“I tell ya, I don’t get no respect,” was an opening line made famous by one of the funniest comedians of the last century, Rodney Dangerfield. And while decidedly not funny in the world of electronics, thermal engineering has, unfortunately, often been treated with less respect than it deserved. Dealing with the heat generated by electronics was often not given full consideration until after the design was completed and prototyped, and the problem manifests as a failure.
It’s a simple fact that where there are electrons flowing (superconductors aside), there is heat. “How much heat?” is the salient question, as well as, “Will it be a problem?” The next question is how to deal with it. To the first point, heat in electronics is almost always a problem. The reason is that there is an inverse relationship between heat exposure and the reliability of electronic devices.

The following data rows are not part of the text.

(** What a [MaybeHandle<T>] or [Maybe<T>] holds on return: a value, or
    nothing with an exception pending.  [CheckFailed] is the failure of an
    assertion on a cast or a string read: the code has no defined result. *)
Inductive Outcome (A : Type) : Type :=
| Ok (a : A)
| Exception (e : Error)
| CheckFailed.
Arguments Ok {A} _.
Arguments Exception {A} _.
Arguments CheckFailed {A}.

(** Computations over the isolate: state passing with exceptions. *)
Definition M (S A : Type) : Type := S -> S * Outcome A.

Definition ret {S A} (a : A) : M S A := fun s => (s, Ok a).
Definition throw {S A} (e : Error) : M S A := fun s => (s, Exception e).
Definition bind {S A B} (m : M S A) (k : A -> M S B) : M S B :=
  fun s =>
    match m s with
    | (s', Ok a) => k a s'
    | (s', Exception e) => (s', Exception e)
    | (s', CheckFailed) => (s', CheckFailed)
    end.
Definition gets {S A} (f : S -> A) : M S A := fun s => (s, Ok (f s)).
Definition check {S A} (o : option A) : M S A :=
  fun s => (s, match o with Some a => Ok a | None => CheckFailed end).

Declare Scope isolate_scope.
Delimit Scope isolate_scope with M.
Notation "x <- m ;; k" := (bind m (fun x => k))
  (at level 61, m at next level, right associativity) : isolate_scope.

(** ** The host *)

(** The collaborators [RegExpUtils] calls: the heap behind an [Isolate],
    generic property access, callable invocation, length and boolean
    coercion, and the [lastIndex] field of a [JSRegExp]. *)
Class Host : Type := {
  Isolate : Type;
  (** [recv->map()] *)
  map : Isolate -> JSReceiver -> Map;
  (** [isolate->regexp_function()->initial_map()] *)
  regexp_initial_map : Isolate -> Map;
  (** [isolate->regexp_exec_function()] *)
  regexp_exec_function : Isolate -> Object;
  (** [Object::GetProperty(object, name)] *)
  GetProperty : Object -> Name -> M Isolate Object;
  (** [Object::SetProperty(object, name, value, language_mode)] *)
  SetProperty : Object -> Name -> Object -> LanguageMode -> M Isolate Object;
  (** [Execution::Call(isolate, callable, receiver, argc, argv)] *)
  Call : Object -> Object -> list Object -> M Isolate Object;
  (** [Object::ToLength(isolate, input)] *)
  ToLength : Object -> M Isolate Object;
  (** [object->BooleanValue()] *)
  BooleanValue : Isolate -> Object -> bool;
  (** [JSRegExp::cast( *recv )->LastIndex()] *)
  JSRegExp_LastIndex : Isolate -> JSReceiver -> Object;
  (** [JSRegExp::cast( *recv )->SetLastIndex(value)] *)
  JSRegExp_SetLastIndex : Isolate -> JSReceiver -> Z -> Isolate
}.

Section RegExpUtils.
Context {host : Host}.
Local Open Scope isolate_scope.

Definition IsCallable (isolate : Isolate) (o : Object) : bool :=
  match o with
  | Receiver recv => is_callable (map isolate recv)
  | _ => false
  end.

Definition IsJSRegExp (isolate : Isolate) (o : Object) : bool :=
  match o with
  | Receiver recv =>
      InstanceType_eqb (instance_type (map isolate recv)) JS_REGEXP_TYPE
  | _ => false
  end.

Definition HasInitialRegExpMap (isolate : Isolate) (recv : JSReceiver)
  : bool :=
  Map_eqb (map isolate recv) (regexp_initial_map isolate).

Definition SetLastIndex (recv : JSReceiver) (value : Z)
  : M Isolate Object :=
  fun isolate =>
    if HasInitialRegExpMap isolate recv then
      (JSRegExp_SetLastIndex isolate recv value, Ok (Receiver recv))
    else
      SetProperty (Receiver recv) lastIndex_string (Smi value) STRICT
        isolate.

Definition GetLastIndex (recv : JSReceiver) : M Isolate Object :=
  fun isolate =>
    if HasInitialRegExpMap isolate recv then
      (isolate, Ok (JSRegExp_LastIndex isolate recv))
    else
      GetProperty (Receiver recv) lastIndex_string isolate.

(** RegExpExec ( R, S ), with the [exec] method the caller may have
    fetched already ([Undefined] when it has not). *)
Definition RegExpExec (regexp : JSReceiver) (string : String)
  (exec : Object) : M Isolate Object :=
  exec <- (if IsUndefined exec
           then GetProperty (Receiver regexp)
                  (NameString (NewStringFromAsciiChecked "exec"))
           else ret exec) ;;
  callable <- gets (fun isolate => IsCallable isolate exec) ;;
  if callable then
    let argv := [Str string] in
    result <- Call exec (Receiver regexp) argv ;;
    if negb (IsJSReceiver result) && negb (IsNull result) then
      throw (NewTypeError kInvalidRegExpExecResult [])
    else ret result
  else
    is_regexp <- gets (fun isolate => IsJSRegExp isolate (Receiver regexp)) ;;
    if negb is_regexp then
      throw (NewTypeError kIncompatibleMethodReceiver
               [Str (NewStringFromAsciiChecked "RegExp.prototype.exec");
                Receiver regexp])
    else
      regexp_exec <- gets regexp_exec_function ;;
      let argv := [Str string] in
      Call regexp_exec (Receiver regexp) argv.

Integrated circuit transistors are vulnerable to failure due to diffusion of metals through insulators causing shorts. In short form, the higher the heat, the lower the reliability. Thus, keeping devices cool is a vital objective.
There is another reason to keep things cool, however, which is to mitigate the mechanical strain that is manifested when devices having vastly different coefficients of thermal expansion (CTE) are intimately joined, such as a BGA soldered to a PCB. It is a well-known fact that solder joint failure is a leading cause of assembly failure.
There used to be a saying employed by thermal engineers that helped succinctly frame both the challenge and the solution. “It all goes back to air,” and that has remained true since it was first observed and uttered, perhaps as early as the first vacuum tube amplifier. The challenge that has remained ever since is how to get the heat generated by electronics “back to air.”
There are multiple ways that heat can be managed. At the earliest steps, the choice of technology is important. To provide some perspective, the world’s first electronic computer, the ENIAC, had some 30 separate computing units plus a power supply. The system weighed some 60,000 pounds, was 100’ x 10’ x 3’, and contained roughly 19,000 vacuum tubes; 1,500 relays; hundreds of thousands of resistors, capacitors, and inductors; and required 500,000 hand-soldered interconnections. Its power consumption was about 200 kilowatts. The smartphones we carry in our pockets are several orders of magnitude both smaller and more powerful than the ENIAC, but use a fraction of the energy. Transistors are much more efficient; however, the energy density of the processor chip in watts per square millimeter is still arguably many times greater. It’s all a matter of perspective.
Both computers require cooling to perform efficiently. The ENIAC employed a forced-air cooling system to deal with the massive amount of heat generated by the tubes. Those who remember cathode ray televisions will likely remember just how warm the area around the TV was.
When it comes to managing heat, there are only three fundamental ways: conduction, convection, and radiation, as well as a number of ways to augment them. Of these, conduction is arguably the easiest, fastest, and most efficient, but conduction needs a thermal sink to further remove heat from the conduction source to keep it cool, and that is convection—the means by which the heat is transferred to air. Radiation is the least efficient (it’s also the way the Earth attempts to rid itself of excess heat at night as the Earth rotates and at least part of the reason global warming is a problem), but for electronics, all three methods can be and often are combined to keep things cool.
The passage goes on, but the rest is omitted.